(** C2.  A directory is ignored exactly when its name is in the fixed
    ignore list or begins with a dot.  The walk gives the same flag and
    the same result on a tree and on the tree in which every ignored
    directory has lost its listing, so nothing inside an ignored directory
    is ever read; and it gives the same counters (files, directories,
    per-type counts, marker files) on a tree and on the tree without its
    ignored directories, for [scanDirectory] under any cap and for
    [analyzeProject].  In the scenario of the specification (an ignored
    [node_modules] with 5,000 files, a project area of three folders and ten
    files) the result has 3 directories, 10 files and is not truncated. *)
Theorem C2_ignored_directories :
  (∀ dirName,
     shouldIgnoreDir dirName = true
     ↔ In dirName IGNORED_DIRS ∨ String.prefix "." dirName = true)
  ∧ (∀ maxFiles dir result rel,
       scanDirectory maxFiles (seal dir) result rel
       = scanDirectory maxFiles dir result rel)
  ∧ (∀ maxFiles dir result rel,
       (scanDirectory maxFiles (prune dir) result rel).2
       = (scanDirectory maxFiles dir result rel).2)
  ∧ (∀ amb rootPath name entries,
       ∃ r r',
         analyzeProject amb rootPath (Some (DirEnt name (Some entries)))
         = Returned r
         ∧ analyzeProject amb rootPath
             (Some (prune (DirEnt name (Some entries))))
           = Returned r'
         ∧ totalFiles r = totalFiles r'
         ∧ totalDirectories r = totalDirectories r'
         ∧ filesByType r = filesByType r'
         ∧ agentFiles r = agentFiles r')
  ∧ (∃ r,
       analyzeProject sampleAmbient "/proj" (Some nodeModulesTree)
       = Returned r
       ∧ totalDirectories r = 3%nat ∧ totalFiles r = 10%nat
       ∧ truncated r = false).
Proof.
  split; [|split; [|split; [|split]]].
  - intros dirName. unfold shouldIgnoreDir, Js.startsWith.
    rewrite orb_true_iff, arrayIncludes_In. done.
  - apply scanDirectory_seal.
  - intros maxFiles dir result rel.
    by destruct (scanDirectory_prune maxFiles dir result rel) as [-> _].
  - intros amb rootPath name entries.
    destruct (analyzeProject_readable amb rootPath name entries)
      as (r & Hr & Hscan & _).
    destruct (analyzeProject_readable amb rootPath name
                (pruneEntries prune entries)) as (r' & Hr' & Hscan' & _).
    exists r, r'. split; [done|]. split; [done|].
    destruct (scanDirectory_prune 10000 (DirEnt name (Some entries))
                freshScan "") as [Heq _].
    cbn [prune] in Heq. rewrite <- Hscan, <- Hscan' in Heq.
    cbn [snd] in Heq. by injection Heq.
  - destruct (analyzeProject_readable sampleAmbient "/proj" "proj"
                (match nodeModulesTree with
                 | DirEnt _ (Some entries) => entries
                 | _ => []
                 end)) as (r & Hr & Hscan & _).
    exists r. split; [exact Hr|].
    vm_compute in Hscan. injection Hscan as Hflag Hfiles Hdirs _ _.
    split; [exact Hdirs|]. split; [exact Hfiles | exact Hflag].
Qed.

(** The truncation flag, unlike the counters, can depend on an ignored
    entry: with exactly as many eligible files as the cap allows, the walk
    reports truncation when any entry follows the last counted file, and
    does not when none follows. *)
Lemma flag_when_cap_met_exactly :
  scanDirectory 1
    (DirEnt "proj" (Some [FileEnt "a.ts"; DirEnt "node_modules" (Some [])]))
    freshScan ""
  = (true, Scan.mk 1 0 {["typescript" := 1%nat]} [])
  ∧ scanDirectory 1 (DirEnt "proj" (Some [FileEnt "a.ts"])) freshScan ""
    = (false, Scan.mk 1 0 {["typescript" := 1%nat]} []).
Proof. split; reflexivity. Qed.

(** ** C3: directories that cannot be read *)

Lemma scanLoop_emptied maxFiles entries :
  ∀ result rel,
    scanLoop maxFiles rel (map emptied entries) result
    = scanLoop maxFiles rel entries result.
Proof.
  induction entries as [| name rest IH | name rest IH | name rest IH
                        | name sub rest IHsub IH] using entries_ind;
    intros result rel; cbn [map emptied]; [done|..];
    rewrite !scanLoop_cons; limit_check maxFiles result;
    try done; try apply IH;
    (destruct (shouldIgnoreDir name); [apply IH|]);
    rewrite !scanDirectory_unfold; cbn [Scan.files countDirectory];
    (limit_check maxFiles result; [lia|]);
    cbn; rewrite ?IHsub, ?IH; done.
Qed.

Lemma scanDirectory_emptied maxFiles dir result rel :
  scanDirectory maxFiles (emptied dir) result rel
  = scanDirectory maxFiles dir result rel.
Proof.
  destruct dir as [name | name [entries|] | name]; try done;
    cbn [emptied]; rewrite !scanDirectory_unfold.
  by rewrite scanLoop_emptied.
Qed.

Lemma filter_map_emptied (p : Dirent → bool) entries :
  (∀ e, p (emptied e) = p e) →
  map entryName (filter (λ e, Is_true (p e)) (map emptied entries))
  = map entryName (filter (λ e, Is_true (p e)) entries).
Proof.
  intros Hp. induction entries as [|e rest IH]; [done|].
  cbn [map]. rewrite !filter_cons, Hp.
  destruct (p e); repeat case_decide; try done.
  cbn [map]. rewrite IH. f_equal. by destruct e as [|? []|].
Qed.

Lemma analyzeProject_emptied amb rootPath name entries :
  analyzeProject amb rootPath (Some (emptied (DirEnt name (Some entries))))
  = analyzeProject amb rootPath (Some (DirEnt name (Some entries))).
Proof.
  pose proof (scanDirectory_emptied 10000 (DirEnt name (Some entries))
                (Scan.mk 0 0 ∅ []) "") as Hscan.
  cbn [emptied] in *. unfold analyzeProject.
  rewrite Hscan.
  rewrite (filter_map_emptied isFile) by (by intros [|? []|]).
  rewrite (filter_map_emptied
             (λ e, isDirectory e && negb (shouldIgnoreDir (entryName e))))
    by (by intros [|? []|]).
  done.
Qed.

(** C3 as stated fails twice.  When the directory that cannot be read is
    the root, [analyzeProject] throws: its own [readdirSync] on the root
    is outside any [try].  When it is a directory below the root, it has
    been counted in [totalDirectories] before the read is attempted: a
    root whose only entry is an unreadable directory reports one
    directory. *)
Lemma C3_counterexample :
  analyzeProject sampleAmbient "/proj" (Some (DirEnt "proj" None))
  = Threw (readdirError "/proj")
  ∧ ∃ r,
      analyzeProject sampleAmbient "/proj"
        (Some (DirEnt "proj" (Some [DirEnt "secret" None])))
      = Returned r
      ∧ totalDirectories r = 1%nat.
Proof. split; [reflexivity|]. eexists. split; reflexivity. Qed.

(** C3, amended.  Below a readable root, a directory that is not ignored
    and cannot be read is treated exactly as an empty directory: when the
    loop meets it under the cap it counts the directory and goes on with
    the remaining entries; [scanDirectory] gives the same flag and result
    on a tree and on the tree in which every unreadable directory is
    empty; and [analyzeProject] returns a result, the same one for both
    trees, so nothing in it tells the failed read apart.  When the root
    itself cannot be read, [analyzeProject] throws. *)
Theorem C3_unreadable_directory :
  (∀ amb rootPath name,
     analyzeProject amb rootPath (Some (DirEnt name None))
     = Threw (readdirError rootPath))
  ∧ (∀ maxFiles rel name rest result,
     shouldIgnoreDir name = false →
     (Scan.files result < maxFiles)%nat →
     scanLoop maxFiles rel (DirEnt name None :: rest) result
     = scanLoop maxFiles rel rest (countDirectory result))
  ∧ (∀ maxFiles dir result rel,
       scanDirectory maxFiles (emptied dir) result rel
       = scanDirectory maxFiles dir result rel)
  ∧ (∀ amb rootPath name entries,
       (∃ r, analyzeProject amb rootPath (Some (DirEnt name (Some entries)))
             = Returned r)
       ∧ analyzeProject amb rootPath
           (Some (emptied (DirEnt name (Some entries))))
         = analyzeProject amb rootPath (Some (DirEnt name (Some entries)))).
Proof.
  split; [done|]. split; [|split].
  - intros maxFiles rel name rest result Hig Hroom.
    rewrite scanLoop_cons, Hig, scanDirectory_unfold.
    cbn [Scan.files countDirectory].
    limit_check maxFiles result; [lia | done].
  - apply scanDirectory_emptied.
  - intros amb rootPath name entries. split.
    + destruct (analyzeProject_readable amb rootPath name entries)
        as (r & Hr & _). by exists r.
    + apply analyzeProject_emptied.
Qed.

(** A tree with an unreadable directory between readable ones: the walk
    goes past it and reaches the files that follow. *)
Lemma C3_unreadable_directory_witness :
  scanLoop 10 "" [DirEnt "secret" None; FileEnt "z.py"] freshScan
  = scanLoop 10 "" [FileEnt "z.py"] (countDirectory freshScan)
  ∧ ∃ r,
      analyzeProject sampleAmbient "/proj" (Some mixedTree) = Returned r
      ∧ totalFiles r = 4%nat ∧ totalDirectories r = 4%nat
      ∧ truncated r = false.
Proof.
  destruct C3_unreadable_directory as (_ & Hstep & _ & Hroot).
  split.
  - apply Hstep; [reflexivity | cbn; lia].
  - destruct (Hroot sampleAmbient "/proj" "proj"
                (match mixedTree with
                 | DirEnt _ (Some entries) => entries
                 | _ => []
                 end)) as [[r Hr] _].
    exists r. split; [exact Hr|].
    vm_compute in Hr. injection Hr as <-. repeat split.
Defined.
(** On scores whose sum is a double, the float sum is the exact one. *)
Example save_above_every_band :
  grade (save Qplus (Sample.db_grad []) Sample.graded_A 60 45) = "A"
  ∧ grade (save Qplus (Sample.db_grad []) Sample.graded_A 40 25) = "F"
  ∧ grade (save Qplus (Sample.db_grad []) Sample.graded_A (-1) 0) = "N/A".
Proof. by vm_compute. Qed.

Lemma saved_grade_resolves_witness :
  let g := save Qplus (Sample.db_grad []) Sample.graded_A 40 25 in
  ∃ t, objects_get (settings_named (Sample.db_grad []) (grade g)) = Found t
       ∧ t ∈ grading_settings (Sample.db_grad [])
       ∧ grade_name t = grade g
       ∧ (min_score t <= total_score g)%Q.
Proof.
  apply saved_grade_resolves.
  - vm_compute. repeat constructor; set_solver.
  - exists {| grade_name := "F"; min_score := 0; max_score := 59; grade_point := 0 |}.
    split; [|by vm_compute]. vm_compute. set_solver.
Defined.

End grade_entry_samples.

(** ** Course suggestions *)

Section suggestions.
Import Eligibility CourseSuggestions.

Lemma check_prerequisites_ok_iff db student prog c :
  (check_prerequisites db student prog c).1 = true ↔
  ∀ p, p ∈ declared_prerequisites db prog c →
       student_passed_course db student (prerequisite_course p) = true.
Proof.
  unfold check_prerequisites, check_prerequisites_rows.
  fold (declared_prerequisites db prog c).
  destruct (filter _ (declared_prerequisites db prog c)) as [|q qs] eqn:E; simpl.
  - split; [|done]. intros _ p Hp.
    destruct (student_passed_course db student (prerequisite_course p)) eqn:Ep; [done|].
    exfalso. apply (elem_of_nil p). rewrite <- E. by apply list_elem_of_filter.
  - split; [done|]. intros Hall.
    assert (q ∈ q :: qs) as Hq by (apply elem_of_cons; by left).
    rewrite <- E in Hq. apply list_elem_of_filter in Hq as [Hf Hq].
    rewrite Hall in Hf by done. done.
Qed.

Lemma check_prerequisites_reason db student prog c :
  (check_prerequisites db student prog c).1 = true
  ↔ (check_prerequisites db student prog c).2 = None.
Proof.
  unfold check_prerequisites, check_prerequisites_rows. by destruct (code <$> _).
Qed.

WHAT THE TASK REQUIRES:
Across the material, count every line that holds "which" and state only how many there are.

OUTPUT OF THE TASK:
2